> **Exercise description**:
The reply should consist of the line containing "seek_lookup (seekhead s)" and all lines after it in the listing below, reproduced exactly and nothing more.

> **Entries shown**:
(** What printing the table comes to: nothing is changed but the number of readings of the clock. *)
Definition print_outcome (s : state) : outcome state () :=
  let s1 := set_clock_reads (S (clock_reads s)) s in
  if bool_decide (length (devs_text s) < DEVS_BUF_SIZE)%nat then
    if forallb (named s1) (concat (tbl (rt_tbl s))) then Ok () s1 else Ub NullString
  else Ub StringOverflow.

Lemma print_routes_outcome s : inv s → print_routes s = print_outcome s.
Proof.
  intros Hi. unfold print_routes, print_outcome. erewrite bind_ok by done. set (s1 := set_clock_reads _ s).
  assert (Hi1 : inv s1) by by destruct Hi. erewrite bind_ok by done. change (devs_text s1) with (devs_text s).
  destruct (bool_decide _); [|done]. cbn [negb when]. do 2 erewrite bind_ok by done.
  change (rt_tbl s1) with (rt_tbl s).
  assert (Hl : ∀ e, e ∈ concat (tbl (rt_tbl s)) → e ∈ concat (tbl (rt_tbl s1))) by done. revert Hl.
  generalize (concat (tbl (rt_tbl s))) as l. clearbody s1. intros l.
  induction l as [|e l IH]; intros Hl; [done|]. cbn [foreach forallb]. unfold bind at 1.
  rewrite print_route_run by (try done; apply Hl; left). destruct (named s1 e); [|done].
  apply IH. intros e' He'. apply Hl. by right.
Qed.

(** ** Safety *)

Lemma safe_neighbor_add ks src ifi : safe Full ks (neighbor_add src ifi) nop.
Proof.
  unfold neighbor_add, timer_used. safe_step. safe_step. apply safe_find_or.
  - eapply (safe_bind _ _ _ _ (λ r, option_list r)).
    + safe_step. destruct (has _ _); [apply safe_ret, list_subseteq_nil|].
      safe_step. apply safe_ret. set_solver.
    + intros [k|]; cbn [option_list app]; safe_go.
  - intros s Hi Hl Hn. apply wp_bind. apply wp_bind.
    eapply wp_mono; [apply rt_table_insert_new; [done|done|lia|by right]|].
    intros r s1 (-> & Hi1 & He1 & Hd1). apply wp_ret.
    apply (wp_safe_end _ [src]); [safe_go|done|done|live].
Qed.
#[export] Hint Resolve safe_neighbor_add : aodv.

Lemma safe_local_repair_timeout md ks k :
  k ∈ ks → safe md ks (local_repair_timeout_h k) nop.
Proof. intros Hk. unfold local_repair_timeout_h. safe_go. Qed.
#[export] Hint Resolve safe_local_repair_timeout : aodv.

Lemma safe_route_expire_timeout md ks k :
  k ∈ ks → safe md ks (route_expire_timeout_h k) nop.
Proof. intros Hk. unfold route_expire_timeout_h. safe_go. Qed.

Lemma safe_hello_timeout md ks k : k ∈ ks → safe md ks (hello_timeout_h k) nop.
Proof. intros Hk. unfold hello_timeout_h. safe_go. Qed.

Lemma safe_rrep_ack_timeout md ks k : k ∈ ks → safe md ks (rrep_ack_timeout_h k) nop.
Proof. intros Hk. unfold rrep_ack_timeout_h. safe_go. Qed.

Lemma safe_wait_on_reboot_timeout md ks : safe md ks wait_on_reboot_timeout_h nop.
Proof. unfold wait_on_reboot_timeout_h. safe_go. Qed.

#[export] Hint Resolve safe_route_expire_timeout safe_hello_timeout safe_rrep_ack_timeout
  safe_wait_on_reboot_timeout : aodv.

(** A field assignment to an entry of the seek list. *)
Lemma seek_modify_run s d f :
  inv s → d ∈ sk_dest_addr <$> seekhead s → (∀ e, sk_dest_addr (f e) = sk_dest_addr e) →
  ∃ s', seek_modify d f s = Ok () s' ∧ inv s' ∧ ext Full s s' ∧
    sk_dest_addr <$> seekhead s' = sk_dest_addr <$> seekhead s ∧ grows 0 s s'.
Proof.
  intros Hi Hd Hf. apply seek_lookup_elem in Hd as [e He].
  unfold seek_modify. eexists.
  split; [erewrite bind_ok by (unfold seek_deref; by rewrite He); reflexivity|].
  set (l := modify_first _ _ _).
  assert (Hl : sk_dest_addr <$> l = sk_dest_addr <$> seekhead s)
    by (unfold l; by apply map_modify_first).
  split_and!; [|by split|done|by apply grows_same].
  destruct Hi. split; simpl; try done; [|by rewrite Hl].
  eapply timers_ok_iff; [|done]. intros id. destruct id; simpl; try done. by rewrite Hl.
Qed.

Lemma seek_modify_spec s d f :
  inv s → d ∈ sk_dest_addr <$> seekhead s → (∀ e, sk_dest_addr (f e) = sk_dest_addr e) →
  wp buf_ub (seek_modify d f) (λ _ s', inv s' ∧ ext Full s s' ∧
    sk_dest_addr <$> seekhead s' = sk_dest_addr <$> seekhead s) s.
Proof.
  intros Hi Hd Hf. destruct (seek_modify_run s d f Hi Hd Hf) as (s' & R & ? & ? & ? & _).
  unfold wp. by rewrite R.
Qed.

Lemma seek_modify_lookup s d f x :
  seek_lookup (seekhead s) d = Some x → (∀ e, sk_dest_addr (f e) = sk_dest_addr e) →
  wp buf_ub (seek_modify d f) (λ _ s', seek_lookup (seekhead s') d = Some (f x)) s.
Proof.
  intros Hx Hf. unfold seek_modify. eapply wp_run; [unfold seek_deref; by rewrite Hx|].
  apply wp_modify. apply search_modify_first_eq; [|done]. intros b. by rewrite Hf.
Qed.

> **Finished exercise**:
  seek_lookup (seekhead s) d = Some x → (∀ e, sk_dest_addr (f e) = sk_dest_addr e) →
  wp buf_ub (seek_modify d f) (λ _ s', seek_lookup (seekhead s') d = Some (f x)) s.
Proof.
  intros Hx Hf. unfold seek_modify. eapply wp_run; [unfold seek_deref; by rewrite Hx|].
  apply wp_modify. apply search_modify_first_eq; [|done]. intros b. by rewrite Hf.
Qed.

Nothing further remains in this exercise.